Species of frog endemic to Hispaniola

The spiny giant frog or Norton's robber frog (Eleutherodactylus nortoni) is a species of frog in the family Eleutherodactylidae. It is named after James W. Norton who accompanied Albert Schwartz in his 1974 expedition to Hispaniola and collected the holotype.
==Distribution==
It is endemic to Hispaniola and known from the Massif de la Hotte, Massif de la Selle, and Sierra de Baoruco, occurring in both the Dominican Republic and Haiti.
==Description==
The five adult males in the type series measure 52–66 mm in snout–vent length. The colouration is green with darker green, irregular blotches. These blotches become nearly diagonal laterally. The fore- and hindlimbs have subcircular blotches; the thighs have three bars.
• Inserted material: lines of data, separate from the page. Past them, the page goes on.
(** * auto-ci: the technology detection and confidence-scoring engine

    A shallow embedding of [RepoScanner] (src/auto_ci.py, lines 23-455):
    the data model, the rule catalog, the seven category scanners and
    [scan_repository]; then the vocabulary of the properties and the
    scenarios; then the theorems: the laws of binary64 arithmetic that the
    scores rely on, the facts about the scanners, and the properties of
    the scan result.

    The rest of the program that can be embedded follows the same plan:
    the three pipeline generators (lines 461-1049), the rules engine and
    the optimizer (lines 1055-1193), [AutoCI] (lines 1200-1289) and
    [GitHubIntegration._parse_github_url] (lines 1864-1882), with their
    properties at the end of the file.

    Conventions of the embedding

    - A repository tree is the sequence of entries that
      [repo_path.rglob("*")] yields; [rglob pattern] keeps the entries
      that the pattern selects, in the same order.  An entry is a regular
      file (readable, not UTF-8, or without the permission to read), a
      directory, a symbolic link whose target is missing, or an entry of
      a directory that may be listed but not searched.
    - [pathlib] (3.11) selects by a pattern with a wildcard among the
      names that the directories list, and by a pattern without one
      through [exists()] or [is_dir()]: a link without a target and an
      entry whose [stat] is denied match the first kind only.
    - [read_text] either returns the text of a regular file or raises;
      the scanner catches [UnicodeDecodeError] and [PermissionError] and
      lets every other exception escape.  [is_file()] returns [False]
      where [stat] finds nothing and raises [PermissionError] where
      [stat] is denied; the scanner does not catch it.
    - Not modelled: directories that may be searched but not listed,
      loops of symbolic links, and sockets, pipes and devices.
    - A Python [str] that comes from outside the program (the URL of
      [_parse_github_url]) is a sequence of Unicode code points; the
      strings of the catalog and the paths are ASCII.
    - Python's [float] is IEEE-754 binary64: the scanners are written once
      over an interface [Score] of the float operations they use, and run
      on Rocq's primitive binary64 floats ([PyFloat]).
    - A Python value that is dumped or returned as a dict is a [pyval];
      a dict keeps its keys in insertion order.  [yaml.dump] and
      [str.lower] are library functions, left abstract: they are
      variables of the sections that call them. *)

From Stdlib Require Import List String Ascii Bool Arith ZArith Lia Sorted.
From Stdlib Require Import Permutation.
From Stdlib Require Import QArith Floats.
Import ListNotations.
The male advertisement call is a series of about five rising glissando trills, ending in a semi-whistle.

==Habitat and conservation==
The species' natural habitats are sinkhole caves in upland broadleaf forest and forest remnants at elevations of 576–1515 m above sea level. Males are calling from tall vegetation and rocks. Once considered locally not rare, Eleutherodactylus nortoni is now uncommon and assessed as "critically endangered".

== Threats ==

=== Haiti ===
In Haiti, the primary threat to the environment is ongoing habitat destruction, primarily attributed to charcoal production, small-scale agriculture, and agro-industrial farming. This degradation of natural habitats is occurring even within protected areas.

=== Sierra de Bahoruco region of the Dominican Republic ===
In Sierra de Bahoruco National Park of the Dominican Republic, deforestation, driven by charcoal production and agro-industry practices, particularly for avocado cultivation. Both natural and human-induced fires are becoming more frequent, particularly in dry years.